Ramazan Tunç¹Ilker Ates^2*Beyza Yilmaz¹Alessandro Medoro³Sergio Davinelli³Sibel Suzen¹Luciano Saso⁴

• ¹F. Kimya Anabilim Dalı, Ankara Universitesi Eczacilik Fakultesi, Ankara, Türkiye
• ²F. Toksikoloji Anabilim Dalı, Ankara Universitesi Eczacilik Fakultesi, Ankara, Türkiye
• ³Universita degli Studi del Molise Dipartimento di Medicina e Scienze della Salute Vincenzo Tiberio, Campobasso, Italy
• ⁴Department of Physiology and Pharmacology, Universita degli Studi di Roma La Sapienza, Rome, Italy

Nuclear factor erythroid 2–related factor 2 (Nrf2) is a key transcription factor that regulates the expression of genes involved in cellular protection against oxidative stress and the maintenance of redox homeostasis.

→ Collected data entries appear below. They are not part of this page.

(** * tools/generate_social_images.py: text shaping, line wrapping,
      colour parsing, card compositing, image fitting, page parsing and
      the batch driver.

    Python values are embedded as follows.
    - [str] is a list of Unicode code points ([N]); ASCII literals are
      written with [py "..."].
    - [int] is [Z].
    - An exception is a constructor of [exn]; a call that may raise
      returns a [result].
    - Library calls whose result depends on data the tool does not own
      (font metrics, glyph reshaping, pixel rasterisation, markup
      selection, the file system) are Section variables. *)

From Stdlib Require Import ZArith NArith Lia List Bool Ascii String.
From Stdlib Require Import QArith Qpower Qminmax Lqa Sorted.
From Stdlib Require PrimFloat FloatOps SpecFloat Uint63.
From stdpp Require Import base list strings gmap.

Local Open Scope Z_scope.

(** ** Python strings *)

Abbreviation str := (list N).

Definition py (s : string) : str :=
  map N_of_ascii (list_ascii_of_string s).

(** [str.isspace] of one code point: the characters Python's [strip] and
    [split] treat as white space. *)
Definition isspace (c : N) : bool :=
  ((9 <=? c) && (c <=? 13) || (28 <=? c) && (c <=? 32)
   || (c =? 133) || (c =? 160) || (c =? 5760)
   || (8192 <=? c) && (c <=? 8202)
   || (c =? 8232) || (c =? 8233) || (c =? 8239) || (c =? 8287)
   || (c =? 12288))%N.

(** [s.lstrip(chars)], [s.rstrip(chars)] with the stripped set given as a
    predicate. *)
Fixpoint lstrip_of (p : N -> bool) (s : str) : str :=
  match s with
  | [] => []
  | c :: s' => if p c then lstrip_of p s' else s
  end.

Definition rstrip_of (p : N -> bool) (s : str) : str :=
  rev (lstrip_of p (rev s)).

(** [s.strip()] *)
Definition strip (s : str) : str := rstrip_of isspace (lstrip_of isspace s).

(** [s.split()]: maximal runs of non white space, in order.  [acc] holds
    the word being read, last character first. *)
Fixpoint split_from (acc : str) (s : str) : list str :=
  match s with
  | [] => match acc with [] => [] | _ => [rev acc] end
  | c :: s' =>
      if isspace c
      then match acc with
           | [] => split_from [] s'
           | _ => rev acc :: split_from [] s'
           end
      else split_from (c :: acc) s'
  end.

Definition split (s : str) : list str := split_from [] s.

(** [sep.join(parts)] *)
Fixpoint join (sep : str) (parts : list str) : str :=
  match parts with
  | [] => []
  | [w] => w
  | w :: rest => w ++ sep ++ join sep rest
  end.

Definition space : str := [32%N].

(** [len(xs)] as a Python int. *)
Definition len {A} (xs : list A) : Z := Z.of_nat (length xs).

Lemma len_snoc {A} (xs : list A) (x : A) : len (xs ++ [x]) = len xs + 1.
Proof. unfold len. rewrite length_app. simpl. lia. Qed.

(** ** Facts about [strip], [split] and [join] *)

(** A word as [split] produces it: not empty, no white space inside. *)
Definition clean (w : str) : Prop :=
  w <> [] /\ Forall (fun c => isspace c = false) w.

Lemma lstrip_of_decompose p s :
  exists pre, s = pre ++ lstrip_of p s /\ Forall (fun c => p c = true) pre.
Proof.
  induction s as [|c s IH]; simpl.
  - exists []. split; [reflexivity | constructor].
  - destruct (p c) eqn:E.
    + destruct IH as (pre & Hs & Hp). exists (c :: pre). split.
      * simpl. f_equal. exact Hs.
      * constructor; assumption.
    + exists []. split; [reflexivity | constructor].
Qed.

Lemma rstrip_of_decompose p s :
  exists post, s = rstrip_of p s ++ post /\ Forall (fun c => p c = true) post.
Proof.
  unfold rstrip_of.
  destruct (lstrip_of_decompose p (rev s)) as (pre & Hs & Hp).
  exists (rev pre). split.
  - rewrite <- rev_app_distr, <- Hs, rev_involutive. reflexivity.
  - apply Forall_rev. exact Hp.
Qed.

Lemma strip_decompose s :
  exists pre post, s = pre ++ strip s ++ post /\
    Forall (fun c => isspace c = true) pre /\
    Forall (fun c => isspace c = true) post.
Proof.
  unfold strip.
  destruct (lstrip_of_decompose isspace s) as (pre & Hs & Hp).
  destruct (rstrip_of_decompose isspace (lstrip_of isspace s)) as (post & Ht & Hq).
  exists pre, post. split; [|split; assumption].
  rewrite <- Ht. exact Hs.
Qed.

Lemma split_from_spaces ws : Forall (fun c => isspace c = true) ws ->
  forall acc s, ws <> [] ->
    split_from acc (ws ++ s) =
    match acc with [] => split s | _ => rev acc :: split s end.
Proof.
  induction 1 as [|c ws Hc Hws IH]; intros acc s Hne; [congruence|].
  simpl. rewrite Hc. destruct ws as [|d ws].
  - simpl. destruct acc; reflexivity.
  - specialize (IH [] s ltac:(discriminate)). simpl in IH.
    destruct acc; simpl; rewrite IH; reflexivity.
Qed.

Lemma split_leading_spaces pre s : Forall (fun c => isspace c = true) pre ->
  split (pre ++ s) = split s.
Proof.
  intros H. destruct pre as [|c pre]; [reflexivity|].
  unfold split at 1. rewrite split_from_spaces by (assumption || discriminate).
  reflexivity.
Qed.

Lemma split_from_only_spaces post : Forall (fun c => isspace c = true) post ->
  forall acc, split_from acc post = match acc with [] => [] | _ => [rev acc] end.
Proof.
  intros H acc. destruct post as [|c post]; [reflexivity|].
  rewrite <- (app_nil_r (c :: post)).
  rewrite split_from_spaces by (assumption || discriminate).
  destruct acc; reflexivity.
Qed.

Lemma split_from_trailing_spaces post : Forall (fun c => isspace c = true) post ->
  forall s acc, split_from acc (s ++ post) = split_from acc s.
Proof.
  intros H. induction s as [|c s IH]; intros acc.
  - simpl. apply split_from_only_spaces. exact H.
  - simpl. destruct (isspace c).
    + destruct acc; rewrite IH; reflexivity.
    + apply IH.
Qed.

Lemma split_strip s : split (strip s) = split s.
Proof.
  destruct (strip_decompose s) as (pre & post & Hs & Hp & Hq).
  rewrite Hs at 2. rewrite split_leading_spaces by assumption.
  unfold split. rewrite split_from_trailing_spaces by assumption. reflexivity.
Qed.

Lemma split_from_word w : Forall (fun c => isspace c = false) w ->
  forall acc s, split_from acc (w ++ s) = split_from (rev w ++ acc) s.
Proof.
  induction 1 as [|c w Hc Hw IH]; intros acc s; [reflexivity|].
  simpl. rewrite Hc, IH, <- app_assoc. reflexivity.
Qed.

Lemma split_from_clean s : forall acc,
  Forall (fun c => isspace c = false) acc ->
  Forall clean (split_from acc s).
Proof.
  assert (Hacc : forall acc, Forall (fun c => isspace c = false) acc ->
                 acc <> [] -> clean (rev acc)).
  { intros acc Ha Hne. split.
    - intros E. apply Hne. rewrite <- (rev_involutive acc), E. reflexivity.
    - apply Forall_rev. exact Ha. }
  induction s as [|c s IH]; intros acc Ha; simpl.
  - destruct acc as [|a acc]; constructor; [|constructor].
    apply Hacc; [assumption | discriminate].
  - destruct (isspace c) eqn:E.
    + destruct acc as [|a acc].
      * apply IH. constructor.
      * constructor; [apply Hacc; [assumption | discriminate]|].
        apply IH. constructor.
    + apply IH. constructor; assumption.
Qed.

Lemma split_clean s : Forall clean (split s).
Proof. apply split_from_clean. constructor. Qed.

Lemma split_word w : clean w -> split w = [w].
Proof.
  intros [Hne Hw]. unfold split. rewrite <- (app_nil_r w) at 1.
  rewrite split_from_word by assumption. simpl. rewrite app_nil_r.
  destruct (rev w) eqn:E.
  - exfalso. apply Hne. rewrite <- (rev_involutive w), E. reflexivity.
  - rewrite <- E, rev_involutive. reflexivity.
Qed.

Lemma split_join ws : Forall clean ws -> split (join space ws) = ws.
Proof.
  induction 1 as [|w ws Hw Hws IH]; [reflexivity|].
  destruct ws as [|v ws].
  - simpl. apply split_word. exact Hw.
  - change (join space (w :: v :: ws)) with (w ++ space ++ join space (v :: ws)).
    destruct Hw as [Hne Hc]. unfold split at 1.
    rewrite split_from_word by assumption. rewrite app_nil_r.
    rewrite (split_from_spaces space) by (repeat constructor || discriminate).
    rewrite IH. destruct (rev w) eqn:E.
    + exfalso. apply Hne. rewrite <- (rev_involutive w), E. reflexivity.
    + rewrite <- E, rev_involutive. reflexivity.
Qed.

In addition to modulating reactive oxygen species (ROS), Nrf2 influences lipid peroxidation (LP) and ferroptosis, an iron-dependent form of regulated cell death driven by lipid peroxide accumulation. Dysregulation of Nrf2 signaling has been implicated in the pathogenesis and progression of several malignancies, where it affects tumor cell survival, chemoresistance, and metabolic reprogramming. This review summarizes current knowledge on the complex relationship between Nrf2 activity, LP dynamics, and ferroptotic mechanisms in cancer biology. It also highlights how Nrf2-dependent transcriptional programs not only regulate antioxidant responses but also contribute to cellular detoxification, metabolism, autophagy, and proteostasis, processes closely linked to tumorigenesis and cancer cell adaptability. Given that Nrf2 may have a dual role in cancer, either promoting cytoprotection or supporting tumor progression and chemoresistance, we discuss emerging strategies to selectively modulate Nrf2 and ferroptosis-related pathways to increase cancer cell sensitivity to oxidative damage and reduce resistance.